PROBLEM:
Beneath this task are records; print exactly the stretch of them from the line with "st') => f a st'" through the line with "(bind m (λ x, k))", both ends included.

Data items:
+++++

(** ** The quotient and the product before rounding *)

(** [SFdiv_core_binary] truncates the quotient [x] of two positive numbers
    to a mantissa that brackets it, at an exponent with 52 bits above
    it. *)
Lemma SFdiv_core_bracket (m1 m2 : positive) (e1 e2 : Z) (x : Q) :
  (x * (inject_Z (Z.pos m2) * 2 ^ e2) == inject_Z (Z.pos m1) * 2 ^ e1)%Q ->
  (2 ^ (-1022) <= x)%Q ->
  let '(q, e', _) :=
    SFdiv_core_binary JS.prec JS.emax (Z.pos m1) e1 (Z.pos m2) e2 in
  0 <= q
  /\ (inject_Z q * 2 ^ e' <= x)%Q
  /\ (x < (inject_Z q + 1) * 2 ^ e')%Q
  /\ (2 ^ e' <= x * 2 ^ (-52))%Q.
Proof.
  intros Hx Hmin.
  pose proof (SFdiv_core_nonneg (Z.pos m1) e1 (Z.pos m2) e2 ltac:(lia) ltac:(lia))
    as Hq0.
  unfold SFdiv_core_binary in *.
  set (d1 := Zdigits2 (Z.pos m1)) in *. set (d2 := Zdigits2 (Z.pos m2)) in *.
  set (e' := Z.min (fexp JS.prec JS.emax (d1 + e1 - (d2 + e2))) (e1 - e2)) in *.
  set (s := e1 - e2 - e') in *.
  assert (Hs : 0 <= s) by (unfold s, e'; lia).
  set (m' := match s with
             | 0 => Z.pos m1
             | Z.pos _ => Z.shiftl (Z.pos m1) s
             | Z.neg _ => 0
             end) in *.
  assert (Hm' : m' = Z.pos m1 * 2 ^ s).
  { unfold m'. destruct s as [|p|p] eqn:Es; [lia| |lia].
    apply Z.shiftl_mul_pow2. lia. }
  destruct (Z.div_eucl m' (Z.pos m2)) as [q r] eqn:E. cbn [fst] in Hq0.
  pose proof (Z_div_mod m' (Z.pos m2) ltac:(lia)) as Hdm. rewrite E in Hdm.
  destruct Hdm as [Hdm Hr].
  split; [exact Hq0|].
  pose proof (pow2_pos e') as He'. pose proof (pow2_pos e2) as He2.
  pose proof (pow2_pos (-52)) as H52.
  assert (HM2 : (0 < inject_Z (Z.pos m2))%Q) by (apply (inject_Z_lt 0); lia).
  (* x * m2 = m' * 2^e' *)
  assert (Hxm : (x * inject_Z (Z.pos m2) == inject_Z m' * 2 ^ e')%Q).
  { apply (Qmult_inj_r _ _ (2 ^ e2)%Q); [lra|].
    rewrite Hm', inject_Z_mult, (pow2_Z s Hs).
    transitivity (inject_Z (Z.pos m1) * 2 ^ e1)%Q; [rewrite <- Hx; ring|].
    replace e1 with (s + e' + e2) at 1 by (unfold s; lia).
    rewrite !pow2_add. ring. }
  assert (Hlo : (inject_Z q * inject_Z (Z.pos m2) <= inject_Z m')%Q).
  { rewrite <- inject_Z_mult. apply inject_Z_le. lia. }
  assert (Hhi : (inject_Z m' < (inject_Z q + 1) * inject_Z (Z.pos m2))%Q).
  { change 1%Q with (inject_Z 1). rewrite <- inject_Z_plus, <- inject_Z_mult.
    apply inject_Z_lt. lia. }
  split; [|split].
  - apply (Qmult_le_r _ _ (inject_Z (Z.pos m2))); [exact HM2|].
    rewrite Hxm.
    assert (H : (0 <= (inject_Z m' - inject_Z q * inject_Z (Z.pos m2)) * 2 ^ e')%Q)
      by (apply Qmult_le_0_compat; lra).
    lra.
  - apply (Qmult_lt_r _ _ (inject_Z (Z.pos m2))); [exact HM2|].
    rewrite Hxm.
    assert (H : (0 < ((inject_Z q + 1) * inject_Z (Z.pos m2) - inject_Z m') * 2 ^ e')%Q)
      by (apply Qmult_lt_0_compat; lra).
    lra.
  - apply Qle_trans with (2 ^ fexp JS.prec JS.emax (d1 + e1 - (d2 + e2)))%Q;
      [apply pow2_le; unfold e'; lia|].
    unfold fexp, emin, JS.prec, JS.emax.
    apply Z.max_case_strong; intros _.
    + (* 2^(A-1) <= x *)
      pose proof (Zdigits2_bounds (Z.pos m1) ltac:(lia)) as [Hd1 _].
      pose proof (Zdigits2_bounds (Z.pos m2) ltac:(lia)) as [_ Hd2].
      fold d1 in Hd1. fold d2 in Hd2.
      assert (Hd10 : 0 <= d1 - 1) by (unfold d1; cbn; lia).
      assert (Hd20 : 0 <= d2) by (unfold d2; cbn; lia).
      replace (d1 + e1 - (d2 + e2) - 53)
        with ((d1 - 1) + e1 + (- d2) + (- e2) + (-52)) by lia.
      rewrite !pow2_add.
      apply Qmult_le_compat_r; [|lra].
      apply (Qmult_le_r _ _ (inject_Z (Z.pos m2) * 2 ^ e2)%Q);
        [apply Qmult_lt_0_compat; lra|].
      rewrite Hx.
      pose proof (pow2_pos e1) as He1. pose proof (pow2_pos (- d2)) as Hnd2.
      pose proof (pow2_pos (- e2)) as Hne2.
      assert (Hinv2 : (2 ^ (- e2) * 2 ^ e2 == 1)%Q)
        by (rewrite <- (pow2_add (- e2) e2); replace (- e2 + e2) with 0 by lia; reflexivity).
      assert (Hinvd : (2 ^ (- d2) * inject_Z (2 ^ d2) == 1)%Q).
      { rewrite (pow2_Z d2 Hd20), <- (pow2_add (- d2) d2).
        replace (- d2 + d2) with 0 by lia. reflexivity. }
      assert (Hm2d : (2 ^ (- d2) * inject_Z (Z.pos m2) <= 1)%Q).
      { rewrite <- Hinvd. apply Qmult_le_l; [exact Hnd2|].
        apply inject_Z_le. lia. }
      rewrite <- (pow2_Z _ Hd10).
      pose proof (inject_Z_le _ _ Hd1) as Hq1.
      assert (Hpos : (0 < inject_Z (2 ^ (d1 - 1)))%Q)
        by (apply (inject_Z_lt 0); apply Z.pow_pos_nonneg; lia).
      (* left = 2^(d1-1) * 2^e1 * (2^-d2 * m2) * (2^-e2 * 2^e2) *)
      apply Qle_trans with (inject_Z (2 ^ (d1 - 1)) * 2 ^ e1)%Q.
      * assert (H : (inject_Z (2 ^ (d1 - 1)) * 2 ^ e1 * 2 ^ (- d2) * 2 ^ (- e2)
                     * (inject_Z (Z.pos m2) * 2 ^ e2)
                     == (inject_Z (2 ^ (d1 - 1)) * 2 ^ e1)
                        * (2 ^ (- d2) * inject_Z (Z.pos m2))
                        * (2 ^ (- e2) * 2 ^ e2))%Q) by ring.
        rewrite H, Hinv2, Qmult_1_r.
        rewrite <- (Qmult_1_r (inject_Z (2 ^ (d1 - 1)) * 2 ^ e1)) at 2.
        apply Qmult_le_l; [apply Qmult_lt_0_compat; lra|exact Hm2d].
      * apply Qmult_le_compat_r; [exact Hq1|lra].
    + assert (H : (2 ^ (-1022 + -52) <= x * 2 ^ (-52))%Q)
        by (rewrite pow2_add; apply Qmult_le_compat_r; [exact Hmin|lra]).
      exact H.
Qed.
(** [__init__] *)
Definition init (config_sheet_id : string) : Replicator :=
  {| source_sheet_index := None;
     destination_sheet_index := None;
     task_id_index := None;
     enable_index := None;
     tasks := [];
     configuration_range := "Configuration!A1:Z50";
     configuration_sheet_id := config_sheet_id;
     errors := [] |}.

Definition set_source_sheet_index (s : Replicator) (column : nat) : Replicator :=
  {| source_sheet_index := Some column;
     destination_sheet_index := destination_sheet_index s;
     task_id_index := task_id_index s;
     enable_index := enable_index s;
     tasks := tasks s;
     configuration_range := configuration_range s;
     configuration_sheet_id := configuration_sheet_id s;
     errors := errors s |}.

Definition set_destination_sheet_index (s : Replicator) (column : nat) : Replicator :=
  {| source_sheet_index := source_sheet_index s;
     destination_sheet_index := Some column;
     task_id_index := task_id_index s;
     enable_index := enable_index s;
     tasks := tasks s;
     configuration_range := configuration_range s;
     configuration_sheet_id := configuration_sheet_id s;
     errors := errors s |}.

Definition set_task_id_index (s : Replicator) (column : nat) : Replicator :=
  {| source_sheet_index := source_sheet_index s;
     destination_sheet_index := destination_sheet_index s;
     task_id_index := Some column;
     enable_index := enable_index s;
     tasks := tasks s;
     configuration_range := configuration_range s;
     configuration_sheet_id := configuration_sheet_id s;
     errors := errors s |}.

Definition set_enable_index (s : Replicator) (column : nat) : Replicator :=
  {| source_sheet_index := source_sheet_index s;
     destination_sheet_index := destination_sheet_index s;
     task_id_index := task_id_index s;
     enable_index := Some column;
     tasks := tasks s;
     configuration_range := configuration_range s;
     configuration_sheet_id := configuration_sheet_id s;
     errors := errors s |}.

Definition set_tasks (s : Replicator) (ts : list (list cell)) : Replicator :=
  {| source_sheet_index := source_sheet_index s;
     destination_sheet_index := destination_sheet_index s;
     task_id_index := task_id_index s;
     enable_index := enable_index s;
     tasks := ts;
     configuration_range := configuration_range s;
     configuration_sheet_id := configuration_sheet_id s;
     errors := errors s |}.

Definition set_errors (s : Replicator) (es : list (list cell)) : Replicator :=
  {| source_sheet_index := source_sheet_index s;
     destination_sheet_index := destination_sheet_index s;
     task_id_index := task_id_index s;
     enable_index := enable_index s;
     tasks := tasks s;
     configuration_range := configuration_range s;
     configuration_sheet_id := configuration_sheet_id s;
     errors := es |}.

(** The whole machine: the object, the service, and the log of remote calls
    and sleeps so far. *)
Record State `{Remote} := mkState {
  self : Replicator;
  world : World;
  log : list Event
}.
Arguments mkState {_} self world log.

Section Program.
Context `{Remote}.

(** ** The monad: state passing with exceptions *)

Definition M (A : Type) : Type := State → Result A * State.

Definition ret {A} (a : A) : M A := λ st, (Ok a, st).

Definition bind {A B} (m : M A) (f : A → M B) : M B := λ st,
  match m st with
  | (Ok a, st') => f a st'
  | (Raise e, st') => (Raise e, st')
  end.

Definition raise {A} (e : exn) : M A := λ st, (Raise e, st).

Definition lift {A} (r : Result A) : M A := λ st, (r, st).

(** Reading and updating fields of [self]. *)
Definition gets {A} (f : Replicator → A) : M A := λ st, (Ok (f (self st)), st).

Definition modify (f : Replicator → Replicator) : M unit := λ st,
  (Ok tt, mkState (f (self st)) (world st) (log st)).

Notation "x <- m ;; k" := (bind m (λ x, k))
  (at level 100, m at next level, right associativity).

(** [for x in l: body(x)] *)
Fixpoint for_each {A} (l : list A) (body : A → M unit) : M unit :=
  match l with
  | [] => ret tt
  | x :: l' => _ <- body x ;; for_each l' body
  end.

(** ** Quota-Aware Request Executor *)

(** The program retries by calling itself, from inside the handler of the
    exception, so every retry is one more nested call, and the interpreter
    allows only so many: [fuel] is the number of nested retries that the
    recursion limit still leaves room for where the executor is called (the
    limit is 1000 frames unless changed).  [execute_request 0] makes one
    attempt; when it is rate-limited it sleeps, and the retry that cannot be
    nested any more ends in [RecursionError], which nothing catches.  The
    model records no event for that last, failed call, and takes the same
    room at every place the executor is called from: the frame or two by
    which those places differ are not told apart. *)
Fixpoint execute_request (fuel : nat) (request : Request) : M ValueRange := λ st,
  let (outcome, w) := request_execute request (world st) in
  let st1 := mkState (self st) w (log st ++ [Executed request outcome]) in
  match outcome with
  | Success response => (Ok response, st1)
  | Failure e =>
      if decide (status e = "429") then
        let st2 := mkState (self st1) (time_sleep 100 (world st1))
                     (log st1 ++ [Slept 100]) in
        match fuel with
        | 0 => (Raise RecursionError, st2)
        | S fuel' => execute_request fuel' request st2
        end
      else (Raise (HttpError e), st1)
  | Dropped name => (Raise (OtherError name), st1)
  end.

+++++

THE ANSWER:
  | (Ok a, st') => f a st'
  | (Raise e, st') => (Raise e, st')
  end.

Definition raise {A} (e : exn) : M A := λ st, (Raise e, st).

Definition lift {A} (r : Result A) : M A := λ st, (r, st).

(** Reading and updating fields of [self]. *)
Definition gets {A} (f : Replicator → A) : M A := λ st, (Ok (f (self st)), st).

Definition modify (f : Replicator → Replicator) : M unit := λ st,
  (Ok tt, mkState (f (self st)) (world st) (log st)).

Notation "x <- m ;; k" := (bind m (λ x, k))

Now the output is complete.